The monotone greyscale makes it difficult for me to get a sense of the page
hierarchy. Instead of seeing 4 distinct horizontal stripes on the page I see a
lot of floating objects on a grey background. For me that translates to a
sense of busyness and I don't know where to look.

I think just a few tweaks with colors and contrast would go a long way. One
option would be to darken the top nav and third row (the 50/50 split) while
lightening the video stripe. You could probably also get rid of the tagline
stripe and just go straight to the footer. The increase contrast would put the
focus on the video strip and de-clutter the page. My two cents.
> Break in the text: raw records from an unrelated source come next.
(** X13: when [EVP_PKEY_paramgen] reports success but stores no
    parameters, the run fails like a failed load: its last message is
    "unable to load DSA parameters", although nothing was loaded, and it
    returns 1 without rendering anything. *)
Theorem generation_without_parameters v cl t0 l numbits num :
  options w v cl = (t0, Next (l, (numbits, num))) ->
  0 < numbits ->
  streams_ok w l = true ->
  0 < EVP_PKEY_paramgen_init w ->
  EVP_PKEY_CTX_set_dsa_paramgen_bits w numbits <> 0 ->
  0 < snd (fst (EVP_PKEY_paramgen w numbits)) ->
  snd (EVP_PKEY_paramgen w numbits) = None ->
  snd (dsaparam_main w MAX v cl) = Exit 1
  /\ filter is_rendering (fst (dsaparam_main w MAX v cl)) = []
  /\ filter is_input_read (fst (dsaparam_main w MAX v cl)) = []
  /\ last (filter is_diagnostic (fst (dsaparam_main w MAX v cl)))
       Ev_opt_help
     = Ev_BIO_printf bio_err ("unable to load DSA parameters" ++ nl).
Proof.
  intros H Hpos Hs Hinit Hbits Hrc Hnone.
  pose proof (accepted_num w v cl H Hpos) as Hnum. subst num.
  pose proof Hpos as Hpos'. apply Z.ltb_lt in Hpos'.
  assert (Hr : resolved w l numbits = None).
  { unfold resolved. rewrite Hpos', Hnone. now destruct (_ && _). }
  destruct (unresolved_run v cl H Hr) as (E1 & E2 & _).
  split; [exact E1 | split; [exact E2 | split]].
  - eapply generate_never_reads; eauto.
  - rewrite (run_filter_streams_ok is_diagnostic v cl H Hs)
      by (trivial; classify).
    rewrite resolve_outcome, Hr, app_nil_r by trivial.
    assert (Hcb := paramgen_callbacks_filter is_diagnostic).
    apply Z.eqb_neq in Hbits. apply Z.leb_gt in Hinit.
    apply Z.leb_gt in Hrc.
    unfold resolve, generate; unfold_monad; rewrite Hpos', Hbits, Hinit.
    destruct (EVP_PKEY_paramgen w numbits) as [[signals rc] params].
    simpl in Hrc, Hnone. rewrite Hrc. subst params.
    case_world; rewrite ?app_nil_r, ?filter_app, ?Hcb by classify;
      reflexivity.
Qed.

End GenerationFailure.

Local Transparent last.

(** [dsaparam -verbose 512] when [EVP_PKEY_paramgen] returns 0. *)
Lemma generation_failure_witness :
  snd (dsaparam_main
         (Cases.world_of true true true 1 1 ([0; 1], 0, None) None 1 true 1
            Cases.good_key 1)
         Examples.max_bits false Cases.cl_verbose_512) = Exit 1
  /\ filter is_generation
       (fst (dsaparam_main
               (Cases.world_of true true true 1 1 ([0; 1], 0, None) None 1
                  true 1 Cases.good_key 1)
               Examples.max_bits false Cases.cl_verbose_512))
     = [Ev_CTX_set_cb; Ev_paramgen_init;
        Ev_CTX_set_dsa_paramgen_bits 512; Ev_paramgen 512]
  /\ last
       (filter is_diagnostic
          (fst (dsaparam_main
                  (Cases.world_of true true true 1 1 ([0; 1], 0, None) None
                     1 true 1 Cases.good_key 1)
                  Examples.max_bits false Cases.cl_verbose_512)))
       Ev_opt_help
     = Ev_BIO_printf bio_err ("Error, DSA key generation failed" ++ nl).
Proof.
  destruct (generation_failure
              (Cases.world_of true true true 1 1 ([0; 1], 0, None) None 1
                 true 1 Cases.good_key 1)
              Examples.max_bits false Cases.cl_verbose_512 (t0 := [])
              eq_refl eq_refl eq_refl) as (_ & _ & Hgen).
  destruct (Hgen eq_refl ltac:(discriminate) ltac:(discriminate))
    as (H1 & _ & H3 & H4).
  split; [exact H1 | split; [exact H3 | exact H4]].
Defined.

(** [dsaparam 512] when [EVP_PKEY_paramgen] returns 1 and stores
    nothing. *)
Lemma generation_without_parameters_witness :
  snd (dsaparam_main
         (Cases.world_of true true true 1 1 ([], 1, None) None 1 true 1
            Cases.good_key 1)
         Examples.max_bits false Cases.cl_512) = Exit 1
  /\ last
       (filter is_diagnostic
          (fst (dsaparam_main
                  (Cases.world_of true true true 1 1 ([], 1, None) None 1
                     true 1 Cases.good_key 1)
                  Examples.max_bits false Cases.cl_512)))
       Ev_opt_help
     = Ev_BIO_printf bio_err ("unable to load DSA parameters" ++ nl).
Proof.
  destruct (generation_without_parameters
              (Cases.world_of true true true 1 1 ([], 1, None) None 1 true 1
                 Cases.good_key 1)
              Examples.max_bits false Cases.cl_512 (t0 := [])
              eq_refl eq_refl eq_refl eq_refl ltac:(discriminate) eq_refl
              eq_refl) as (H1 & _ & _ & H4).
  split; [exact H1 | exact H4].
Defined.

(** ** Records, and failures after the parameters are resolved *)

Local Opaque last.

Section Records.

Variable w : world.
Variable MAX : Z.

Lemma resolved_of_resolve v cl t0 l numbits num params :
  options w v cl = (t0, Next (l, (numbits, num))) ->
  snd (resolve w MAX l numbits num) = Next params ->
  resolved w l numbits = Some params.
Proof.
  intros H Hres. pose proof (accepted_num w v cl H) as Hnum.
  rewrite (resolve_outcome w MAX l Hnum) in Hres.
  destruct (resolved w l numbits); congruence.
Qed.

Lemma records_of_parts l params :
  filter is_record
    (text_part l params ++ fragment_part l params
     ++ records_part w l params)%list
  = records_part w l params.
Proof.
  rewrite !filter_app.
  assert (H1 : filter is_record (text_part l params) = [])
    by (unfold text_part; destruct (text l); reflexivity).
  assert (H2 : filter is_record (fragment_part l params) = [])
    by (unfold fragment_part; destruct (C l); reflexivity).
  rewrite H1, H2. simpl.
  unfold records_part, key_part, params_record, key_record.
  destruct (outformat l); case_world; reflexivity.
Qed.

(** X15: a run that returns 0 has written these records and no others,
    in this order: the parameters, unless [-noout] was given or the key
    is to be written in DER; then the private key, when [-genkey] was
    given.  With [-genkey] and PEM both are written to the same
    stream. *)
Theorem records_of_successful_run v cl t0 l numbits num :
  options w v cl = (t0, Next (l, (numbits, num))) ->
  snd (dsaparam_main w MAX v cl) = Exit 0 ->
  exists params,
    snd (resolve w MAX l numbits num) = Next params
    /\ filter is_record (fst (dsaparam_main w MAX v cl))
       = ((if suppressed l then [] else [params_record l params])
          ++ (if genkey l
              then [key_record l (snd (EVP_PKEY_keygen w params))]
              else []))%list.
Proof.
  intros H Hexit.
  rewrite (main_accepted_exit w MAX v cl H) in Hexit.
  destruct (checked_stages_ok w l numbits) eqn:Hok; [| discriminate].
  unfold checked_stages_ok in Hok.
  apply andb_true_iff in Hok as [Hs Hok].
  destruct (resolved w l numbits) as [params |] eqn:Hr; [| discriminate].
  apply andb_true_iff in Hok as [Hw Hkey].
  assert (Hres : snd (resolve w MAX l numbits num) = Next params).
  { pose proof (accepted_num w v cl H) as Hnum.
    rewrite (resolve_outcome w MAX l Hnum). now rewrite Hr. }
  exists params. split; [exact Hres |].
  rewrite (filter_record_rendering is_record) by classify.
  rewrite (run_renderings w MAX v cl H Hs Hres), records_of_parts.
  unfold records_part, key_part. unfold params_written in Hw.
  destruct (suppressed l); simpl in Hw.
  - destruct (genkey l); simpl in *; [now rewrite Hkey | trivial].
  - apply negb_true_iff in Hw. rewrite Hw.
    destruct (genkey l); simpl in *; [now rewrite Hkey | trivial].
Qed.

Lemma render_after_failed_write l private params :
  suppressed l = false ->
  params_write w l params = 0 ->
  filter is_keygen_step (fst (render w l private params)) = []
  /\ filter is_diagnostic (fst (render w l private params))
     = [Ev_BIO_printf bio_err ("unable to write DSA parameters" ++ nl)].
Proof.
  unfold suppressed, params_write, render, write_params, derive_key.
  unfold_monad.
  destruct (outformat l); case_world; intros Hs Hw;
    try discriminate; try (rewrite Hw in *; discriminate);
    split; reflexivity.
Qed.

(** X16: when the write of the serialized parameters returns 0 the run
    stops there: its last message is "unable to write DSA parameters",
    it returns 1, and although [-genkey] may have been given no step of
    key derivation is taken and no key is written.  The text dump and
    the source-code fragment, if requested, have been written by
    then. *)
Theorem parameter_write_failure v cl t0 l numbits num params :
  options w v cl = (t0, Next (l, (numbits, num))) ->
  streams_ok w l = true ->
  snd (resolve w MAX l numbits num) = Next params ->
  suppressed l = false ->
  params_write w l params = 0 ->
  snd (dsaparam_main w MAX v cl) = Exit 1
  /\ filter is_rendering (fst (dsaparam_main w MAX v cl))
     = ((if text l then [Ev_print_params out_bio params] else [])
        ++ (if C l then C_block params else [])
        ++ [params_record l params])%list
  /\ filter is_keygen_step (fst (dsaparam_main w MAX v cl)) = []
  /\ last (filter is_diagnostic (fst (dsaparam_main w MAX v cl)))
       Ev_opt_help
     = Ev_BIO_printf bio_err ("unable to write DSA parameters" ++ nl).
Proof.
  intros H Hs Hres Hsup Hw.
  pose proof (resolved_of_resolve v cl H Hres) as Hr.
  destruct (render_after_failed_write l
              (if genkey l then true else false) params Hsup Hw)
    as [Hk Hd].
  split; [| split; [| split]].
  - rewrite (main_accepted_exit w MAX v cl H). unfold checked_stages_ok.
    rewrite Hs, Hr. unfold params_written. now rewrite Hsup, Hw.
  - rewrite (run_renderings w MAX v cl H Hs Hres).
    unfold text_part, fragment_part, records_part.
    now rewrite Hsup, Hw.
  - rewrite (run_filter_streams_ok w MAX is_keygen_step v cl H Hs)
      by (trivial; classify).
    rewrite Hres, Hk, resolve_renders_nothing by classify. reflexivity.
  - rewrite (run_filter_streams_ok w MAX is_diagnostic v cl H Hs)
      by (trivial; classify).
    rewrite Hres, Hd. apply last_last.
Qed.

(** X17: when key derivation fails the run returns 1, but what was
    rendered before stays written: the text dump, the source-code
    fragment and, unless suppressed, the serialized parameters.  No key
    record is written. *)
Theorem key_derivation_failure v cl t0 l numbits num params :
  options w v cl = (t0, Next (l, (numbits, num))) ->
  streams_ok w l = true ->
  snd (resolve w MAX l numbits num) = Next params ->
  params_written w l params = true ->
  genkey l = true ->
  key_derived w params = false ->
  snd (dsaparam_main w MAX v cl) = Exit 1
  /\ filter is_rendering (fst (dsaparam_main w MAX v cl))
     = ((if text l then [Ev_print_params out_bio params] else [])
        ++ (if C l then C_block params else [])
        ++ (if suppressed l then [] else [params_record l params]))%list.
Proof.
  intros H Hs Hres Hw Hg Hk.
  pose proof (resolved_of_resolve v cl H Hres) as Hr.
  split.
  - rewrite (main_accepted_exit w MAX v cl H). unfold checked_stages_ok.
    now rewrite Hs, Hr, Hw, Hg, Hk.
  - rewrite (run_renderings w MAX v cl H Hs Hres).
    unfold text_part, fragment_part, records_part, key_part.
    rewrite Hg, Hk. unfold params_written in Hw. simpl.
    destruct (suppressed l); trivial. simpl in Hw.
    apply negb_true_iff in Hw. now rewrite Hw.
Qed.

(** X14: the three calls of key derivation are tested for a NULL
    context and for a result of exactly 0.  Any other result of
    [EVP_PKEY_keygen_init] and [EVP_PKEY_keygen], a negative one
    included, lets the run go on: it writes whatever key was stored and,
    the write's result not being read, returns 0. *)
Theorem nonzero_keygen_result_passes v cl t0 l numbits num params :
  options w v cl = (t0, Next (l, (numbits, num))) ->
  streams_ok w l = true ->
  snd (resolve w MAX l numbits num) = Next params ->
  params_written w l params = true ->
  genkey l = true ->
  EVP_PKEY_CTX_new w params = true ->
  EVP_PKEY_keygen_init w <> 0 ->
  fst (EVP_PKEY_keygen w params) <> 0 ->
  snd (dsaparam_main w MAX v cl) = Exit 0
  /\ filter is_record (fst (dsaparam_main w MAX v cl))
     = ((if suppressed l then [] else [params_record l params])
        ++ [key_record l (snd (EVP_PKEY_keygen w params))])%list.
Proof.
  intros H Hs Hres Hw Hg Hctx Hinit Hkg.
  pose proof (resolved_of_resolve v cl H Hres) as Hr.
  assert (Hk : key_derived w params = true).
  { unfold key_derived. apply Z.eqb_neq in Hinit, Hkg.
    now rewrite Hctx, Hinit, Hkg. }
  assert (Hexit : snd (dsaparam_main w MAX v cl) = Exit 0).
  { rewrite (main_accepted_exit w MAX v cl H). unfold checked_stages_ok.
    now rewrite Hs, Hr, Hw, Hg, Hk. }
  split; [exact Hexit |].
  rewrite (filter_record_rendering is_record) by classify.
  rewrite (run_renderings w MAX v cl H Hs Hres), records_of_parts.
  unfold records_part, key_part. rewrite Hg, Hk. simpl.
  unfold params_written in Hw.
  destruct (suppressed l); trivial. simpl in Hw.
  apply negb_true_iff in Hw. now rewrite Hw.
Qed.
Also, why do I need to click the video twice (once to load popup, once to
start it) for it to play?

------
ckluis
Business Guy/Director of Marketing here.

I LOVE THIS… OR WHAT IT COULD BE.

If you had a method of creating a company account and sending out invitations
to employees to hook up their social media (or create new profiles) - you
could provide a project management platform for submitting new content/social
communications.

Right now we email everyone our new blog posts with a quick checklist of
things they can do to help. I don't see this being helpful for any individuals
because the individuals who will find it know what social media is.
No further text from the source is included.